GBPUSD stays on the defensive despite a minor USD increase and maintains a position above 1.1300
GBPUSD opens with a little negative gap, but lacks sufficient selling momentum. The USD is supported by elevated US bond yields and a milder risk tone, which act as a headwind. The dollar is supported by the diminishing likelihood of aggressive Fed rate hikes.

The GBPUSD pair struggles to capitalize on Friday's impressive rebound from a two-week low and enters the new week with a slight negative gap. Spot prices, however, manage to maintain above 1.1300 throughout the early North American session and continue to be subject to the price dynamics of the US Dollar.
Concerns about headwinds emanating from China's determination to continue its economically damaging zero-COVID policy make investors wary. Together with the rising US Treasury bond yields, this stimulates USD demand and exerts some downward pressure on the GBPUSD pair. However, decreased likelihood of another massive 75 basis point Fed rate hike in December cap any additional gains for the dollar and provide some support for the major.
Contrary to forecasts, the US economy added 261K jobs in October, according to the highly monitored NFP. This was significantly lower than the previous month's upwardly corrected figure of 315K. In addition, the unemployment rate increased to 3.7% from 3.5% in September, and average hourly earnings slowed from 5% to 4.7% year-over-year in October. The mixed findings encouraged rumors that the Fed may delay the rate of future interest rate increases.
Charles Evans, president of the Chicago Fed, added that it is time for the US central bank to transition to modest rate hikes to avoid excessively tightening policy. Consequently, USD bulls should exercise prudence before initiating aggressive bearish wagers on the GBPUSD pair. In the aftermath of the Bank of England's dovish interest rate hike last Thursday, the upside potential for spot prices remains restricted, at least for the time being.

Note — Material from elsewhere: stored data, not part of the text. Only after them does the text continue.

(** The engine after its recovery: its memtable has the records of the log, its tables are the old ones. *)
Lemma recovered_base `{LG : Logged} D lm logs e o power fl l dead :
  base_ok D lm [] logs e -> options_ok o -> opts e = WithDefaults o -> (power = true -> Mode (opts e) = SyncBatch) ->
  logs = dead ++ [l] -> Forall (λ d, log_recs d = []) dead -> log_recs l ≡ₚ lm -> total_size lm < MemtableSize (opts e) ->
  let s := lastSeqNum (logged (vs e)) in let e0 := set_seqNum (reopened o power e fl) s in 0 <= s ->
  ∃ e1 lm', recover e0 = (Ok tt, e1) ∧ base_ok (version_disk D (Current (vs e))) lm' [] [] e1 ∧ mem_ok lm' e1 ∧
    lm' ≡ₚ norm lm ∧ seqNum e1 = max_seq s (norm (log_recs l)) ∧ vs e1 = crash_version power e ∧ opts e1 = opts e ∧ flushChan e1 = [] ∧ immt e1 = None.
Proof.
  intros He Ho Eo Hp -> Hdead Hl Hroom s e0 Hs0. pose proof (bo_small _ _ _ _ _ He) as Hsm. rewrite app_nil_r in Hsm.
  destruct (crash_logs _ e power (bo_logs _ _ _ _ _ He) Hp) as (Hin & Hr & Hfiles).
  destruct (bo_opts _ _ _ _ _ He) as (Ho1 & Ho2 & Ho3). pose proof (all_recs_dead dead l Hdead) as Eall.
  assert (total_size (all_recs (dead ++ [l])) < MemtableSize (opts e0)) as Hroom0.
  { rewrite Eall, total_size_norm, Hl. cbn [opts e0 set_seqNum reopened set_vs blank_engine]. by rewrite <- Eo. }
  assert (mem_ok [] e0) as Hm0 by by apply blank_mem.
  destruct (recover_ok e0 (dead ++ [l])) as (ms & fls & ws & f' & lm' & E & Hm & Hperm & Hf & Hfile & Hnone); try done.
  { apply crash_fs_ok, (bo_fs _ _ _ _ _ He). }
  { by destruct dead. }
  { apply (lo_sorted _ _ (bo_logs _ _ _ _ _ He)). }
  { apply Forall_app. split; [|apply Forall_singleton; by rewrite Hl].
    eapply Forall_impl; [exact Hdead|]. cbv beta. intros d ->. constructor. }
  { change (opts e0) with (WithDefaults o). rewrite <- Eo. lia. }
  rewrite Eall in Hperm. set (e1 := replayed e0 ms fls ws f' _) in *. exists e1, lm'.
  destruct (crash_Open power (mkRoot {[currentFile := mkFile (map ascii_byte manifestName) 0 []]} []) e (bo_disk _ _ _ _ _ He))
    as (_ & Hdisk & EC & Hn); [by vm_compute|].
  split_and!; [exact E| |exact Hm|by rewrite Hperm, Hl|cbn; by rewrite Eall|done|by rewrite Eo|done|done].
  destruct (bo_version _ _ _ _ _ He) as [Hv1 Hv2].
  assert (∀ lv n, fs_file f' (tablePath lv n) = fs_file (crash_fs power (fs e)) (tablePath lv n)) as Hfile' by exact Hfile.
  split; cbn [fs vs opts e1 replayed set_seqNum set_fs e0 reopened set_vs set_logs set_mems].
  - destruct Hm as (m & Hm & Hh & _). split; [by exists m|done| |apply fresh_caches].
    cbn [fs vs e1 replayed set_seqNum set_fs e0 reopened set_vs set_logs set_mems]. rewrite EC. by eapply reopened_tables.
  - exact Hf.
  - destruct Hdisk as [K1 K2 K3 K4 K5 K6]. split; try done. rewrite Forall_forall in *. intros t Ht. destruct (K5 t Ht) as [Hlt Hsy].
    split; [exact Hlt|]. intros x. rewrite Hfile'. apply Hsy.
  - by rewrite EC.
  - split; [apply Hn|]. apply (reopened_numbers D (vs e) (fs e)), He.
  - rewrite app_nil_r, Hperm. apply small_norm. by rewrite Hl.
  - rewrite Eo in Ho1, Ho2, Ho3. exact (conj Ho1 (conj Ho2 Ho3)).
  - split; cbn; [constructor|constructor|constructor|]. intros name Hname. by apply Hnone.
Qed.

It is important to recall that the United Kingdom's central bank opted to hike interest rates by 75 basis points - its most strong action since 1989 to combat inflation. In the accompanying policy statement, the BoE stated that it anticipates a recession to extend for the all of 2023 and the first part of 2024, while also implying a lower peak than is currently priced into the markets. This may continue to weigh on the Pound and limit the GBP/USD pair in the absence of important macroeconomic updates.